(* ===== verification/IdempotencyProps.v ===== *)
(** * Properties of the idempotency store

    [rep s l]: the store's linked list is the list of addresses [l].  Through
    it every operation is a list operation on the entries, most recent first. *)

From S2P Require Import Prelude Core Idempotency.

(** ** Linked chains *)

(** The [next] pointer that enters the chain [l] followed by [q], and the
    [prev] pointer that leaves it. *)
Definition first_or (l : list nat) (q : option nat) : option nat :=
  match l with [] => q | a :: _ => Some a end.
Definition last_or (p : option nat) (l : list nat) : option nat :=
  match last l with Some a => Some a | None => p end.

(** [l] is linked in both directions, after [p] and before [q]. *)
Fixpoint chain (n : gmap nat idEntry) (p : option nat) (l : list nat) (q : option nat) : Prop :=
  match l with
  | [] => True
  | a :: l => (exists e, n !! a = Some e /\ ie_prev e = p /\ ie_next e = first_or l q) /\ chain n (Some a) l q
  end.

Lemma first_or_app l1 l2 q : first_or (l1 ++ l2) q = first_or l1 (first_or l2 q).
Proof. by destruct l1. Qed.
Lemma last_or_cons p a l : last_or p (a :: l) = last_or (Some a) l.
Proof. unfold last_or. destruct l; [done|]. rewrite last_cons_cons. by destruct (last (n :: l)) eqn:E; [|apply last_None in E]. Qed.
Lemma last_or_snoc p l a : last_or p (l ++ [a]) = Some a.
Proof. unfold last_or. by rewrite last_snoc. Qed.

________________________________________

> **Aim of the exercise**
Look over the records above, and wherever a line contains the string "option", copy that line.

> **The completed task**
Definition first_or (l : list nat) (q : option nat) : option nat :=
Definition last_or (p : option nat) (l : list nat) : option nat :=
Fixpoint chain (n : gmap nat idEntry) (p : option nat) (l : list nat) (q : option nat) : Prop :=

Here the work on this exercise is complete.